How to Permanently Plan for Temporary Disability (Part II)

During many difficult situations we encounter in life, it is often our friends and colleagues that help us weather the storm of uncertainty and doubt, and get us back up on our feet again.  Why is this usually the case?  Is it because they are better situated to know what you really need in your most dire of circumstances?  Or is it because they have a more than nominal knowledge of how your thought process works and how you would handle certain formidable obstacles ahead?  In most cases, the answer to both questions would be yes.

It is this type of reasoning that is behind putting together a “Practice Continuation Agreement”.  This agreement essentially designates who you would like to take over your practice temporarily while you work on recuperating.  By putting this agreement together in advance of any unfortunate circumstances, you would be able to entrust one of your most valuable, if not the most valuable, asset you possess to people who you know would look after it as if it were their own.  Often these types of agreements are established between members of a study group which allows each dentist in the group to become well versed in the other dentists’ personality, clinical philosophy, and even sense of humor.  These types of insights are what could help make for a successful stand in doctor, should they be needed.

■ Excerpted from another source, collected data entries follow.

(** What the spend of that output does to a record: [Some x] sets what is staged
    for it to [x]. *)
Definition spend_effect (op : bytes * Z) (l : bool * bytes * bytes) (k : key) : option (option item) :=
  let '(mem, sh, v) := l in
  let gone := if mem then None else Some (item_of None) in
  let archived o := if mem && negb (crosses v) then None else Some (Some (item_of (Some o))) in
  match k with
  | KOutput sh' t i => if decide ((t, i) = op /\ sh' = sh) then Some gone else None
  | KOutHint t i => if decide ((t, i) = op) then Some gone else None
  | KOutDel b sh' t i => if decide ((t, i) = op /\ b = bh /\ sh' = sh) then archived v else None
  | KHintDel b t i => if decide ((t, i) = op /\ b = bh) then archived sh else None
  | _ => None
  end.

Definition effect s (op : bytes * Z) (k : key) : option (option item) :=
  l ← live s op; spend_effect op l k.

Lemma last_write_cons k' o ws k :
  wf_key k' -> wf_key k ->
  last_write ((enc k', o) :: ws) (enc k)
  = match last_write ws (enc k) with
    | Some x => Some x
    | None => if decide (k' = k) then Some o else None
    end.
Proof.
  intros Hk' Hk. cbn [last_write]. destruct (last_write ws (enc k)); [done|].
  destruct (decide (k' = k)) as [->|Hne]; [by rewrite decide_True|].
  rewrite decide_False; [done|]. intros E. by apply enc_inj in E.
Qed.

Lemma staged_other_stage s L b it :
  in_batch s -> (forall k o, (k, o) ∈ L -> wf_key k) ->
  staged (stage ((fun x : key * option bytes => (enc x.1, x.2)) <$> L) s) b = Some it ->
  staged s b = Some it \/ exists k, wf_key k /\ b = enc k.
Proof.
  intros Hb HL. rewrite staged_stage by done. destruct (last_write _ b) as [o|] eqn:E; [|by left].
  intros _. right. apply last_write_in in E as ([k o'] & [= -> ->] & Hin)%list_elem_of_fmap.
  exists k. split; [by eapply HL|done].
Qed.

(** The state after one spend. *)
Definition spent_step s (op : bytes * Z) s' : Prop :=
  same_but_staged s s'
  /\ (forall k, wf_key k -> staged s' (enc k) = default (staged s (enc k)) (effect s op k))
  /\ (forall b it, staged s' b = Some it -> staged s b = Some it \/ exists k, wf_key k /\ b = enc k).

Lemma sp_op_wf inp : sp_ok bhs inp -> hash32 (sp_t inp) /\ u32 (sp_prevOutputIndex inp).
Proof. intros (Ht & Hi & _). split; [by apply h2b_hash32|done]. Qed.

(** The stored output: archived and deleted. *)
Lemma spent_step_disk s inp sh v :
  in_batch s -> is_Some (deletedTransactionArray s) -> sp_ok bhs inp -> hash32 sh ->
  live s (sp_op inp) = Some (false, sh, v) ->
  spent_step s (sp_op inp)
    (stage (recovery_writes inp sh v ++ [(okey sh inp, None); (hkey inp, None)]) s).
Proof.
  intros Hb Hd Hok Hsh Hl. destruct (sp_op_wf inp Hok) as [Ht Hi].
  pose proof (h2b_hash32 _ Hbhs) as Hb32. split; [by apply same_stage|]. split.
  - intros k Hk. rewrite staged_stage by done. unfold effect. rewrite Hl. cbn [mbind option_bind].
    unfold recovery_writes, hkey, okey. cbn [app].
    rewrite !last_write_cons by (done || by cbn). cbn [last_write].
    unfold spend_effect, sp_op. destruct k; repeat case_decide; destruct_and?; simplify_eq; naive_solver.
  - intros b it.
    apply (staged_other_stage s [(KHintDel bh (sp_t inp) (sp_prevOutputIndex inp), Some sh);
      (KOutDel bh sh (sp_t inp) (sp_prevOutputIndex inp), Some v);
      (KOutput sh (sp_t inp) (sp_prevOutputIndex inp), None);
      (KOutHint (sp_t inp) (sp_prevOutputIndex inp), None)]); [done|].
    intros k o. repeat (rewrite elem_of_cons || rewrite elem_of_nil).
    intros Hin; destruct_or?; simplify_eq; by cbn.
Qed.

(** The staged output: unstaged, with restore records when an earlier block of
    the batch created it. *)
Lemma run_unstage s inp sh v :
  in_batch s -> is_Some (deletedTransactionArray s) -> sp_ok bhs inp -> hash32 sh ->
  staged s (okey sh inp) = Some (mkItem put (Some v)) -> ival (staged s (hkey inp)) = Some sh ->
  exists s', unstageInMemorySpend inp sh (hkey inp) s = (Ok (Some v), s')
    /\ same_but_staged s s'
    /\ forall b, staged s' b = if decide (b = okey sh inp \/ b = hkey inp) then None else staged s b.
Proof.
  intros Hb Hd Hok Hsh HO HH. destruct (sp_op_wf inp Hok) as [Ht Hi].
  pose proof Hok as (Hts & _ & Eb). unfold unstageInMemorySpend.
  rewrite kOutputFromBuf_ok, ushr0_id by done.
  change (enc (KOutput sh (h2b (sp_prevTxHash inp)) (sp_prevOutputIndex inp))) with (okey sh inp).
  step_stage (run_lift s (Ok (okey sh inp))).
  step_stage (getTransactionValue_ival s (okey sh inp)). rewrite HO. cbn [ival mbind option_bind i_value].
  destruct (run_removeTransaction s (okey sh inp) (sp_blockHash inp) _ Hb Hd HO) as (s1 & E1 & H1 & Hs1).
  rewrite (run_bind_ok _ _ _ _ _ E1). cbn [negb].
  destruct (staged s (hkey inp)) as [it|] eqn:Eh; [|done].
  assert (Hne : hkey inp <> okey sh inp) by (intros E; unfold hkey, okey in E; by apply enc_inj in E).
  assert (Eh1 : staged s1 (hkey inp) = Some it) by by rewrite Hs1, decide_False.
  destruct (run_removeTransaction s1 (hkey inp) (sp_blockHash inp) _ (sb_batch _ _ H1) (sb_dtx _ _ H1) Eh1)
    as (s2 & E2 & H2 & Hs2).
  rewrite (run_bind_ok _ _ _ _ _ E2). exists s2. split; [done|].
  split; [by eapply same_trans|]. intros b. rewrite Hs2, Hs1.
  repeat case_decide; naive_solver.
Qed.
(** Pass 2, from any state pass 1 can leave. *)
Lemma run_pass2 hm s b s1 :
  sync_inv hm s -> block_ok hm s b -> own_block (bd_hash b) (bd_height b) s ->
  pass1 (h2b (bd_hash b)) (bd_height b) (txids b) (created b) s s1 ->
  exists s1' s2,
    (if bool_decide (0 < length (spends b)) then removeOutputsWithInputsBatch (spends b) else mret 0) s1
    = (Ok (length (spends b)), s2)
    /\ pass1 (h2b (bd_hash b)) (bd_height b) (txids b) (created b) s s1'
    /\ spent_all (bd_hash b) (bd_height b) s1' (spent_ops b) s2.
Proof.
  intros Hinv Hb Hob H1. pose proof (fs_batch _ (si_first _ _ Hinv)) as Hbt.
  pose proof (pass1_sync hm s b s1 Hinv Hb H1) as Hinv1.
  assert (Hok : forall inp, inp ∈ spends b -> sp_ok (bd_hash b) inp)
    by (intros inp Hinp; apply (spends_ok b); [apply Hb|done]).
  case_bool_decide as Hlen.
  2:{ exists s1, s1. unfold spent_ops. destruct (spends b); [|cbn in Hlen; lia].
      split_and!; [done|done|]. apply spent_all_nil; [apply (si_first _ _ Hinv1)|apply Hinv1]. }
  destruct (run_batch_resolved (bd_hash b) s1 (spends b)) as (c & Hc & E2); [apply Hinv1..|done|].
  assert (Hready : spend_ready (bd_hash b) (bd_height b) (bd_height b) (set_cache c s1)).
  { destruct Hob as (tm & ph & EB & Htm).
    split; [apply (si_first _ _ Hinv1)|apply Hinv1| |apply Hinv1|apply Hinv1].
    exists tm, ph. split; [|done].
    change (staged (set_cache c s1) (enc (KBlock (h2b (bd_hash b)))))
      with (staged s1 (enc (KBlock (h2b (bd_hash b))))).
    rewrite (p1_staged _ _ _ _ (created_unique b (bk_wf _ _ _ Hb)) s s1 _ Hbt H1); [done|].
    apply h2b_hash32, (bk_hash _ (bk_wf _ _ _ Hb)). }
  destruct (run_spends (bd_hash b) (bd_height b) (bk_hash _ (bk_wf _ _ _ Hb)) (bk_height _ (bk_wf _ _ _ Hb))
    (bd_height b) (set_cache c s1) (spends b) Hready (bk_height _ (bk_wf _ _ _ Hb)) Hok
    (bk_spends _ (bk_wf _ _ _ Hb))) as (s2 & E3 & H2).
  change (slot_of (set_cache c s1) <$> spends b) with (slot_of s1 <$> spends b) in E3.
  rewrite (run_bind_ok _ _ _ _ _ E3) in E2.
  exists (set_cache c s1), s2. split_and!; [by rewrite E2|by apply pass1_set_cache|done].
Qed.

The alternative to this type of agreement should you become disabled but still want to keep the practice open is to hire an associate dentist to fill in.  Since disabilities are often unexpected, the hiring process for an associate doctor is usually done quickly so that there is little delay in getting patients seen.  As you can imagine this recipe doesn’t always lead to success.

One of the keys to running a long and successful business is preparation.  The Practice Continuation Agreement could be one of the more important steps in being prepared, as it will ensure your business is able to endure the toughest of times.